Le Bénin, de son côté, confirme sa stabilité économique avec des taux avoisinant 7 % sur trois années consécutives. Les réformes portuaires et fiscales, associées à une inflation maîtrisée (environ 2 %), renforcent l’attractivité du pays auprès des investisseurs.
Quant à la Côte d’Ivoire, elle poursuit son rôle de moteur de l’Union économique et monétaire ouest-africaine (UEMOA), avec une croissance prévue de 6,5 % en 2027, soutenue par les infrastructures, l’énergie et les industries de transformation agricole.
Des économies en mutation : énergie, mines et logistique
Au-delà des champions traditionnels, de nouveaux pôles de croissance émergent. L’Ouganda et le Niger misent sur les hydrocarbures pour doper leurs recettes et renforcer leur autonomie budgétaire. La Tanzanie, forte de ses ressources minières et de ses projets logistiques, aspire à devenir un hub régional.

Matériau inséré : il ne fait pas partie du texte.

Lemma CompareTo_loop_spec i a b :
  limbs_ok a -> limbs_ok b -> (i <= length a)%nat -> (i <= length b)%nat ->
  CompareTo_loop i a b = compare_sign (uval (take i a)) (uval (take i b)).
Proof.
  intros Ha Hb. induction i as [|i IH]; intros Hi Hj; [done|].
  cbn [CompareTo_loop]. rewrite !uval_take_S by lia.
  pose proof (uval_take_range i a Ha ltac:(lia)). pose proof (uval_take_range i b Hb ltac:(lia)).
  set (M := 2 ^ (32 * Z.of_nat i)) in *.
  destruct (Z.ltb_spec (nth i a 0) (nth i b 0)) as [Hlt|Hge].
  - unfold compare_sign. rewrite (proj2 (Z.compare_lt_iff _ _)); [done|nia].
  - destruct (Z.gtb_spec (nth i a 0) (nth i b 0)) as [Hgt|Hle].
    + unfold compare_sign. rewrite (proj2 (Z.compare_gt_iff _ _)); [done|nia].
    + replace (nth i a 0) with (nth i b 0) by lia. rewrite IH by lia. unfold compare_sign.
      by rewrite !(Z.add_comm (uval _)), Z.add_compare_mono_l.
Qed.

Lemma CompareTo_spec a b :
  limbs_ok a -> limbs_ok b -> length a = length b -> CompareTo a b = compare_sign (uval a) (uval b).
Proof.
  intros Ha Hb Hl. unfold CompareTo. rewrite CompareTo_loop_spec by (done || lia).
  by rewrite !take_ge by lia.
Qed.

Lemma compare_sign_ge x y : (compare_sign x y >=? 0) = (y <=? x).
Proof. unfold compare_sign. destruct (Z.compare_spec x y); destruct (Z.leb_spec y x); try lia; done. Qed.

Lemma compare_sign_gt x y : (compare_sign x y >? 0) = (y <? x).
Proof. unfold compare_sign. destruct (Z.compare_spec x y); destruct (Z.ltb_spec y x); try lia; done. Qed.

(** The number of significant bits. *)
Definition bit_length (v : Z) : Z := if v =? 0 then 0 else Z.log2 v + 1.

Lemma bit_length_bounds v : 0 < v -> 2 ^ (bit_length v - 1) <= v < 2 ^ bit_length v /\ 0 < bit_length v.
Proof.
  intros Hv. unfold bit_length. rewrite (proj2 (Z.eqb_neq _ _)) by lia.
  replace (Z.log2 v + 1 - 1) with (Z.log2 v) by lia. pose proof (Z.log2_spec v Hv).
  pose proof (Z.log2_nonneg v). rewrite <- Z.add_1_r in *. lia.
Qed.

Lemma land_pow2 k p : 0 <= k -> 0 <= p < 2 ^ (k + 1) -> (Z.land p (2 ^ k) =? 0) = (p <? 2 ^ k).
Proof.
  intros Hk Hp. assert (0 < 2 ^ k) by (apply Z.pow_pos_nonneg; lia). rewrite Z.pow_add_r in Hp by lia.
  destruct (Z.ltb_spec p (2 ^ k)) as [Hlt|Hge].
  - apply Z.eqb_eq, Z.bits_inj'. intros i Hi. rewrite Z.land_spec, Z.pow2_bits_eqb, Z.bits_0 by lia.
    destruct (Z.eqb_spec k i) as [<-|]; [|apply andb_false_r].
    rewrite andb_true_r, <- (Z.mod_small p (2 ^ k)) by lia. by apply Z.mod_pow2_bits_high.
  - apply Z.eqb_neq. intros E. apply (f_equal (fun z => Z.testbit z k)) in E.
    assert (Z.log2 p = k) as El by (apply Z.log2_unique; rewrite ?Z.pow_succ_r; lia).
    rewrite Z.land_spec, Z.pow2_bits_true, Z.bits_0, andb_true_r in E by lia.
    rewrite <- El, Z.bit_log2 in E by lia. done.
Qed.

Lemma limb_bits_spec n p :
  0 < p < 2 ^ (Z.of_nat n + 1) -> limb_bits n p = Z.log2 p + 1.
Proof.
  induction n as [|n IH]; intros Hp.
  - replace p with 1 by (simpl in Hp; lia). done.
  - cbn [limb_bits]. set (k := Z.of_nat (S n)) in *. rewrite Z.shiftl_1_l, land_pow2 by lia.
    assert (0 < 2 ^ k) by (apply Z.pow_pos_nonneg; lia). rewrite Z.pow_add_r in Hp by lia.
    destruct (Z.ltb_spec p (2 ^ k)) as [Hlt|Hge]; cbn [negb].
    + apply IH. replace (Z.of_nat n + 1) with k by lia. lia.
    + assert (Z.log2 p = k) as El by (apply Z.log2_unique; rewrite ?Z.pow_succ_r; lia). lia.
Qed.

Lemma bits_loop_spec i a :
  limbs_ok a -> (i <= length a)%nat -> bits_loop i a = bit_length (uval (take i a)).
Proof.
  intros Ha. induction i as [|i IH]; intros Hi; [done|]. cbn [bits_loop]. rewrite uval_take_S by lia.
  pose proof (uval_take_range i a Ha ltac:(lia)) as Ht. pose proof (nth_limbs_ok i a Ha) as Hp.
  unfold uint_range in Hp. destruct (Z.eqb_spec (nth i a 0) 0) as [E|E]; cbn [negb].
  - rewrite E, Z.mul_0_r, Z.add_0_r. apply IH. lia.
  - rewrite limb_bits_spec by (simpl; lia). unfold bit_length.
    set (M := 2 ^ (32 * Z.of_nat i)) in *. rewrite (proj2 (Z.eqb_neq _ _)) by nia.
    pose proof (Z.log2_spec (nth i a 0) ltac:(lia)) as Hl. pose proof (Z.log2_nonneg (nth i a 0)).
    assert (Z.log2 (uval (take i a) + M * nth i a 0) = 32 * Z.of_nat i + Z.log2 (nth i a 0)) as ->; [|lia].
    apply Z.log2_unique; [lia|]. rewrite <- Z.add_1_r, <- Z.add_assoc, !Z.pow_add_r by lia. fold M.
    rewrite <- Z.add_1_r, Z.pow_add_r in Hl by lia. nia.
Qed.

Lemma base_uint_bits_spec a : limbs_ok a -> base_uint_bits a = bit_length (uval a).
Proof.
  intros Ha. unfold base_uint_bits. rewrite bits_loop_spec by (done || lia). by rewrite take_ge by lia.
Qed.

(** ** Division *)

Lemma nth_uval i a :
  limbs_ok a -> nth i a 0 = (uval a / 2 ^ (32 * Z.of_nat i)) mod 2 ^ 32.
Proof.
  intros Ha. rewrite <- uval_drop by done. pose proof (nth_limbs_ok i a Ha) as Hp. unfold uint_range in Hp.
  destruct (decide (i < length a)%nat) as [Hi|Hi].
  - destruct (lookup_lt_is_Some_2 a i Hi) as [x Hx].
    rewrite (drop_S _ _ _ Hx), (nth_lookup_Some _ _ _ _ Hx) in *. cbn [uval].
    rewrite (Z.mul_comm (2 ^ 32)), Z.mod_add, Z.mod_small by lia. done.
  - rewrite drop_ge, nth_overflow by lia. done.
Qed.

Lemma testbit_multiple v n i : 0 <= i < n -> v mod 2 ^ n = 0 -> Z.testbit v i = false.
Proof.
  intros Hi E. rewrite <- (Z.mod_pow2_bits_low v n i) by lia. by rewrite E, Z.bits_0.
Qed.

Lemma uval_or_limb i v a :
  limbs_ok a -> (i < length a)%nat -> uint_range 32 v -> Z.land (nth i a 0) v = 0 ->
  limbs_ok (or_limb i v a) /\ uval (or_limb i v a) = uval a + v * 2 ^ (32 * Z.of_nat i).
Proof.
  intros Ha Hi Hv Hd. destruct (lookup_lt_is_Some_2 a i Hi) as [x Hx].
  rewrite (nth_lookup_Some _ _ _ _ Hx) in Hd.
  pose proof (Z.add_lor_land x v) as Hs. rewrite Hd, Z.add_0_r in Hs.
  pose proof Ha as Ha'. unfold limbs_ok in Ha'. rewrite Forall_lookup in Ha'. pose proof (Ha' _ _ Hx) as Hxr.
  unfold uint_range in *.
  assert (0 <= Z.lor x v < 2 ^ 32) as Hor.
  { rewrite <- (Z.mod_small x (2 ^ 32)), <- (Z.mod_small v (2 ^ 32)), <- !Z.land_ones, <- Z.land_lor_distr_l,
      Z.land_ones by lia. apply Z.mod_pos_bound. lia. }
  assert (or_limb i v a = take i a ++ Z.lor x v :: drop (S i) a) as ->.
  { unfold or_limb. rewrite <- (take_drop_middle a i x Hx) at 1.
    rewrite alter_app_r_alt by (rewrite length_take; lia).
    rewrite length_take, Nat.min_l by lia. rewrite Nat.sub_diag. done. }
  split.
  - apply Forall_app. split; [by apply Forall_take|]. apply limbs_ok_cons. split; [done|by apply Forall_drop].
  - rewrite <- (take_drop_middle a i x Hx) at 3. rewrite !uval_app. cbn [uval].
    unfold modulus. rewrite length_take, Nat.min_l by lia. rewrite Hs. lia.
Qed.

(** Setting bit [n] of a number with its bits up to [n] clear adds [2^n]. *)
Lemma uval_set_bit n a :
  limbs_ok a -> (n < 32 * length a)%nat -> uval a mod 2 ^ (Z.of_nat n + 1) = 0 ->
  let a' := or_limb (n / 32) (u32 (Z.shiftl 1 (Z.land (Z.of_nat n) 31))) a in
  limbs_ok a' /\ uval a' = uval a + 2 ^ Z.of_nat n.
Proof.
  intros Ha Hn E a'. set (m := Z.of_nat n mod 32).
  assert (0 <= m < 32) as Hm by (apply Z.mod_pos_bound; lia).
  assert (Z.of_nat n = 32 * Z.of_nat (n / 32) + m) as En by (unfold m; rewrite Nat2Z.inj_div; div_lia).
  assert (u32 (Z.shiftl 1 (Z.land (Z.of_nat n) 31)) = 2 ^ m) as Ev.
  { change 31 with (Z.ones 5). rewrite Z.land_ones, Z.shiftl_1_l by lia. change (2 ^ 5) with 32. fold m.
    apply wrapu_small. unfold uint_range. split; [apply Z.pow_nonneg; lia|apply Z.pow_lt_mono_r; lia]. }
  unfold a'. rewrite Ev.
  destruct (uval_or_limb (n / 32) (2 ^ m) a Ha) as [O1 O2].
  - apply Nat.Div0.div_lt_upper_bound. lia.
  - unfold uint_range. split; [apply Z.pow_nonneg; lia|apply Z.pow_lt_mono_r; lia].
  - apply Z.bits_inj'. intros i Hi. rewrite Z.land_spec, Z.pow2_bits_eqb, Z.bits_0 by lia.
    destruct (Z.eqb_spec m i) as [<-|]; [|apply andb_false_r]. rewrite andb_true_r.
    rewrite nth_uval, Z.mod_pow2_bits_low, Z.div_pow2_bits by (done || lia).
    apply (testbit_multiple _ (Z.of_nat n + 1)); [lia|done].
  - split; [done|]. rewrite O2, En at 1. rewrite <- Z.pow_add_r by lia. do 2 f_equal. lia.
Qed.

(** One bit of the quotient: the invariant of the loop. *)
Lemma div_loop_spec n pn num div B :
  limbs_ok pn -> limbs_ok num -> limbs_ok div -> length num = length div -> (n <= 32 * length pn)%nat ->
  0 < B -> (n <> O -> uval div = B * 2 ^ (Z.of_nat n - 1)) -> uval num < B * 2 ^ Z.of_nat n ->
  uval pn mod 2 ^ Z.of_nat n = 0 ->
  let r := div_loop n pn num div in
  limbs_ok r.1 /\ length r.1 = length pn /\
  uval r.1 = uval pn + uval num / B /\ uval r.2 = uval num mod B.
Proof.
  revert pn num div. induction n as [|shift IH]; intros pn num div Hpn Hnum Hdiv Hl Hn HB Ediv Hlt Epn.
  { simpl. pose proof (uval_range num Hnum). rewrite Z.div_small, Z.mod_small by lia.
    split_and!; try done; lia. }
  cbn [div_loop]. specialize (Ediv ltac:(lia)). rewrite Nat2Z.inj_succ, <- Z.add_1_r in *.
  replace (Z.of_nat shift + 1 - 1) with (Z.of_nat shift) in Ediv by lia.
  rewrite CompareTo_spec, compare_sign_ge by done. rewrite Z.pow_add_r, Z.pow_1_r in Hlt, Epn by lia.
  assert (0 < 2 ^ Z.of_nat shift) as Hp by (apply Z.pow_pos_nonneg; lia).
  destruct (base_uint_shr_spec div 1 Hdiv ltac:(lia)) as (R1 & R2 & R3).
  assert (uval pn mod 2 ^ Z.of_nat shift = 0) as Epn'.
  { rewrite <- (mod_mod_divide (uval pn) 2 (2 ^ Z.of_nat shift)), (Z.mul_comm 2), Epn by lia. by apply Z.mod_0_l; lia. }
  assert (shift <> O -> uval (base_uint_shr div 1) = B * 2 ^ (Z.of_nat shift - 1)) as Ediv'.
  { intros Hs. rewrite R3, Ediv. replace (Z.of_nat shift) with (Z.of_nat shift - 1 + 1) at 1 by lia.
    rewrite Z.pow_add_r, Z.mul_assoc, Z.div_mul by lia. done. }
  pose proof (uval_range num Hnum) as Hr.
  destruct (Z.leb_spec (uval div) (uval num)) as [Hle|Hgt].
  - destruct (base_uint_sub_spec num div Hnum Hdiv Hl) as (S1 & S2 & S3).
    assert (uval (base_uint_sub num div) = uval num - uval div) as S4.
    { rewrite S3. apply Z.mod_small. pose proof (uval_range div Hdiv). lia. }
    destruct (uval_set_bit shift pn Hpn) as [B1 B2]; [lia|by rewrite Z.pow_add_r, Z.pow_1_r by lia|].
    destruct (IH _ _ (base_uint_shr div 1) B1 S1 R1) as (I1 & I2 & I3 & I4); try done.
    + by rewrite S2, R2.
    + unfold or_limb. rewrite length_alter. lia.
    + rewrite S4, Ediv. lia.
    + rewrite B2, Z.add_mod, Epn', Z.mod_same by lia. by apply Z.mod_0_l; lia.
    + split_and!; [done|rewrite I2; apply length_alter| |].
      * rewrite I3, B2, S4, Ediv.
        replace (uval num - B * 2 ^ Z.of_nat shift) with (uval num + (- 2 ^ Z.of_nat shift) * B) by lia.
        rewrite Z.div_add by lia. lia.
      * rewrite I4, S4, Ediv.
        replace (uval num - B * 2 ^ Z.of_nat shift) with (uval num + (- 2 ^ Z.of_nat shift) * B) by lia.
        apply Z.mod_add. lia.
  - apply IH; try done; lia.
Qed.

Ces économies traduisent une tendance de fond : la réindustrialisation africaine s’appuie désormais sur des infrastructures intégrées — ports, chemins de fer, pipelines — visant à connecter les marchés intérieurs aux échanges mondiaux.
Les perspectives africaines sont indéniablement porteuses d’espoir, mais elles demeurent fragiles. Le poids de la dette, les effets du changement climatique et la dépendance à l’égard des marchés extérieurs constituent autant de facteurs de vulnérabilité. Pour transformer la croissance en développement durable, les États devront consolider leurs cadres de gouvernance, investir dans le capital humain et renforcer l’intégration régionale.
L’Afrique subsaharienne se trouve aujourd’hui à un tournant historique : celui où la croissance ne suffit plus, et où la transformation structurelle devient une nécessité stratégique. Sous l’effet conjugué de la dynamique démographique, de l’innovation et des partenariats stratégiques, le continent pourrait s’imposer, à l’horizon 2030, comme l’un des nouveaux pôles d’équilibre économique mondial.